Lorne Bair Named as New President of the Board of Antiquarian Book School Foundation
Colorado Antiquarian Book Seminar and the Antiquarian Book School Foundation have announced that Lorne Bair has been elected as the new President of the Board of ABSF.
ABSF funds and offers direction to CABS-Minnesota which hosts an annual week-long international seminar that teaches new booksellers how to organize and operate their business and become successful members of the antiquarian book trade.
Having previously served as Director of the CABS-Minnesota Seminar, Bair will be taking on the responsibilities previously held by Rob Rulon-Miller, who has been associated with the CABS-Minnesota program and ABSF for more than 22 years. The proprietor of Rulon-Miller Books, established in 1982, Rulon-Miller is a past president of the Antiquarian Booksellers’ Association of America as well as a member of the Grolier Club, the American Antiquarian Society, and L’Association Internationale de Bibliophile.
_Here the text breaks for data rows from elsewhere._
(** One call of a public method.  [owned] are the slots handed out and not yet
    passed to [free]; a caller frees slots it owns, plus any number of dummy
    slots of page 0 (padded tokens). *)
Inductive step : TriaxialAllocator * list Z -> TriaxialAllocator * list Z -> Prop :=
  | step_alloc a owned n out a' :
      0 <= n -> alloc a n = (Some out, a') -> step (a, owned) (a', out ++ owned)
  | step_alloc_none a owned n a' :
      alloc a n = (None, a') -> step (a, owned) (a', owned)
  | step_decode a owned bs out a' :
      0 <= bs -> alloc_decode a bs = (Some out, a') -> step (a, owned) (a', out ++ owned)
  | step_mixed a owned bits lens out a' :
      alloc_mixed a bits lens = Ok (Some out, a') -> step (a, owned) (a', out ++ owned)
  | step_mixed_none a owned bits lens a' :
      alloc_mixed a bits lens = Ok (None, a') -> step (a, owned) (a', owned)
  | step_free a owned l rest :
      owned ≡ₚ real l ++ rest -> step (a, owned) (free a l, rest)
  | step_begin a owned :
      is_not_in_free_group a = true -> step (a, owned) (free_group_begin a, owned)
  | step_end a owned :
      is_not_in_free_group a = false -> step (a, owned) (free_group_end a, owned)
  | step_clear a owned : step (a, owned) (clear (pool a), []).

(** States reachable from a freshly constructed allocator: by calls, and by
    [restore_state] with what [backup_state] returned earlier, which takes the
    callers back to the slots they held then.  No group is open at either call,
    and a backup is restored once (the restored counters are its own tensor,
    which later calls change in place). *)
Inductive reachable (p : PoolSizes) : TriaxialAllocator * list Z -> Prop :=
  | reach_start : reachable p (clear p, [])
  | reach_step s s' : reachable p s -> step s s' -> reachable p s'
  | reach_restore a owned b owned' :
      reachable p (a, owned) -> is_not_in_free_group a = true ->
      reachable p (b, owned') -> is_not_in_free_group b = true ->
      reachable p (restore_state b (backup_state a), owned).

Lemma reach_steps p s s' : reachable p s -> rtc step s s' -> reachable p s'.
Proof. intros Hr Hs. induction Hs as [|s1 s2 s3 Hs _ IH]; [done|]. by eapply IH, reach_step. Qed.

Lemma pool_sizes_wf size page_size head_dim f p :
  pool_sizes size page_size head_dim f = Ok p -> 0 <= usable_int2 p <= size -> pool_wf p.
Proof.
  unfold pool_sizes, rassert. destruct (page_size =? 1); [|done]. destruct (head_dim mod 32 =? 0); [|done].
  simpl. destruct (f64_int _) as [share|]; [|done]. intros [= <-]. simpl. intros H.
  split; simpl; unfold PAGE in *; lia.
Qed.

Lemma pool_sizes_fields size page_size head_dim f p :
  pool_sizes size page_size head_dim f = Ok p ->
  ps_size p = size /\ num_slots p = offset p + size4 p.
Proof.
  unfold pool_sizes, rassert. destruct (page_size =? 1); [|done]. destruct (head_dim mod 32 =? 0); [|done].
  simpl. destruct (f64_int _); [|done]. by intros [= <-].
Qed.

Lemma alloc_mixed_args a bits lens r :
  alloc_mixed a bits lens = Ok r -> bits <> [] -> mixed_args bits lens.
Proof.
  intros H Hne. unfold alloc_mixed in H. cbv zeta in H.
  destruct (Z.eqb_spec (zlen bits) 0) as [Hz|_].
  { by rewrite (zlen_le_0 bits) in Hne by lia. }
  destruct (forallb _ lens) eqn:Ef; [|done]. destruct (Z.eqb_spec (zsum lens) (zlen bits)); [|done].
  split; [|done]. rewrite list.Forall_forall. intros l Hl%list_elem_of_In.
  eapply forallb_forall in Ef; [|done]. bool_lia.
Qed.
“Rob Rulon-Miller has been the heart and soul of CABS and the Antiquarian Book School Foundation since well before I became involved,” said Bair of his predecessor. “He’s been a truly visionary leader, steering the Foundation through some
very hard times to a position of real stability and strength today. It’s hard for me to imagine how I’ll fill those shoes.”
During his tenure, Rulon-Miller was able to secure, with the help of his fellow officers and colleagues on the board, a $1 million endowment for ABSF, the largest single donation ever made to the foundation. With Bair and other key members of the board and CABS-Minnesota team, he initiated the CABS-Minnesota Diverse Voices Fellowship–the first opportunity of its kind for antiquarian booksellers. Reflecting on his past service to the CABS-Minnesota program and its foundation.
“I'm most proud of those friends and colleagues who have made CABS what it is," said Rulon-Miller. "This has been a unified effort from the get-go and we'd never be where we are without the collective vision and hard work of the faculty and board. I remember maybe 10 or 12 years ago being at a New York Book Fair and noticing CABS alums who were seemingly everywhere. I remember doing a count of them and I came up with something like 40 or 50 CABS students who were either working for ABAA dealers, were ABAA dealers themselves, or were just shopping the fair. In that moment I knew we were making a difference.”
“Lorne has already brought big changes to the program. He is a big spirit who exudes professionalism and competency, and he will continue to bring stability and vision in the future.”
Bair, a former board member of the ABAA, has been a bookseller since the mid-1990s and has been a mainstay of CABS-Minnesota since 2010. “I’m proud and very fortunate to be working with a Board that’s packed with talent, energy, and smarts,” he said. “These are folks who not only have an intimate association with the antiquarian book trade, they’re also deeply committed to the seminar’s core missions of education, outreach, and community-building. They’re such great
spokespeople for what we do. I feel like we’re really well situated to expand the universe of antiquarian bookselling, to take the message of how cool and important what we do as booksellers is, to a younger, more diverse audience.”
Bair says that he has plans for CABS and the Foundation going forward, including expanded programming to include a live on-line component, as well as hosting shorter and more affordable events in various locations throughout the US.
“But our most urgent task in the near-term is to grow the Foundation’s endowment,” he said, “to ensure the continuing health not only of the Seminar, but also of our hugely important Diverse Voices Fellowship, which is the only program of its kind focused specifically on the antiquarian book trade.”